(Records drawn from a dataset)
====================

Lemma addDagBlock_effect iter genesis m b trxs proposed :
  iteration iter -> dm_inv genesis m -> block_ok genesis b ->
  Z.of_nat (size (pivot_tree_ (dag m))) < 2 ^ 31 - 1 ->
  exists m' r, addDagBlock iter genesis m b trxs proposed true = Done (m', r) /\ dm_inv genesis m' /\
    ((m' = m /\ (r = (true, []) <-> is_Some (storage_getDagBlock (dm_db m) (db_hash b)))) \/
     (r = (true, []) /\ storage_getDagBlock (dm_db m) (db_hash b) = None /\
      dag_expiry_level_ m <= db_level b /\
      (forall v, NF (dag m') v <-> NF (dag m) v \/ v = db_hash b) /\ anchor_ m' = anchor_ m /\
      period_ m' = period_ m /\ dm_db m' = saveDagBlock (dm_db m) b /\
      dm_calls m' = dm_calls m ++ [SaveTransactionsFromDagBlock trxs; BlockVerified b; GossipDagBlock b proposed])).
Proof.
  intros Hi Hinv (Hz & Hgen & Hlev) Hsz. unfold addDagBlock.
  destruct (dagBlockInDb (dm_db m) (db_hash b)) eqn:Hin.
  { exists m, (true, []). split; [done|]. split; [done|]. left. split; [done|]. split; [|done]. intros _.
    destruct (storage_getDagBlock (dm_db m) (db_hash b)) eqn:E; [by eexists|].
    apply dagBlockInDb_false in E. congruence. }
  apply dagBlockInDb_false in Hin.
  assert (forall r : bool * list blk_hash_t, r.1 = false ->
    (m = m /\ (r = (true, []) <-> is_Some (storage_getDagBlock (dm_db m) (db_hash b))))) as Hfail.
  { intros r Hr. split; [done|]. rewrite Hin. split; [intros ->; done|by intros []]. }
  destruct (Z.ltb_spec (db_level b) (dag_expiry_level_ m)) as [Hexp|Hexp].
  { exists m, (false, []). split; [done|]. split; [done|]. left. by apply Hfail. }
  destruct (pivotAndTips_effect genesis m b Hinv) as (ok & -> & Hok). simpl.
  destruct ok; simpl.
  2: { eexists m, _. split; [done|]. split; [done|]. left. by apply Hfail. }
  destruct (proj1 Hok eq_refl) as (Hmiss & Hlow & _).
  pose proof Hinv as [Hdag Hstore Hanc].
  destruct (seen_insert genesis (seen_blocks_ m) (dm_db m) b Hstore Hin Hgen Hlev) as (seen' & rs & Hseen & Hstore').
  assert (blk_of genesis (dm_db m) (db_hash b) = None) as Hnone.
  { unfold blk_of. by rewrite Hin, decide_False. }
  assert (forall h x, blk_of genesis (dm_db m) h = Some x -> blk_of genesis (saveDagBlock (dm_db m) b) h = Some x) as Hext.
  { intros h x Hx. unfold blk_of. rewrite storage_save, decide_False; [done|]. intros ->. congruence. }
  assert (blk_of genesis (saveDagBlock (dm_db m) b) (db_hash b) = Some b) as Hb.
  { unfold blk_of. by rewrite storage_save, decide_True. }
  pose proof (dag_ok_mono _ _ _ _ Hext Hdag) as Hdag1.
  destruct (addToDag_effect _ _ _ b Hdag1 Hb Hz) as (d' & Had & Hdag' & HNF & _).
  - intros E. rewrite <- E in Hanc. rewrite Hnone in Hanc. by destruct Hanc.
  - intros (l & X & Hl & HX). destruct (g_level _ _ _ Hdag _ _ _ Hl HX) as (x & Hx & _). congruence.
  - intros u Hu. assert (u ∈ parents b) as Hup by (unfold parents; destruct Hu as [[-> _]|Hu]; [by left|by right]).
    destruct (blk_of genesis (dm_db m) u) as [bu|] eqn:E.
    + exists bu. split; [by apply Hext|by apply (Hlow u)].
    + exfalso. assert (u ∈ filter (fun u => blk_of genesis (dm_db m) u = None) (parents b)) as Hf
        by (by rewrite list_elem_of_filter). rewrite Hmiss in Hf. by apply elem_of_nil in Hf.
  - destruct (getFrontier_effect _ _ _ Hdag' iter Hi) as (path & pv & tips & Hfr & _).
    { pose proof (tree_size_step _ _ _ _ _ _ (db_hash b) Hdag Hdag' ltac:(intros v; rewrite HNF; tauto)). lia. }
    unfold enter_dag. rewrite Hseen. simpl. rewrite Had. simpl. rewrite Hfr. simpl.
    eexists _, _. split; [done|]. split.
    + split; simpl; [done|done|]. destruct Hanc as [x Hx]. exists x. by apply Hext.
    + right. simpl. rewrite <- app_assoc. by split_and!.
Qed.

====================

> _Work item_
The answer should be a single number: the count of lines in the records that hold the string "parents".

> _Response to this exercise_
2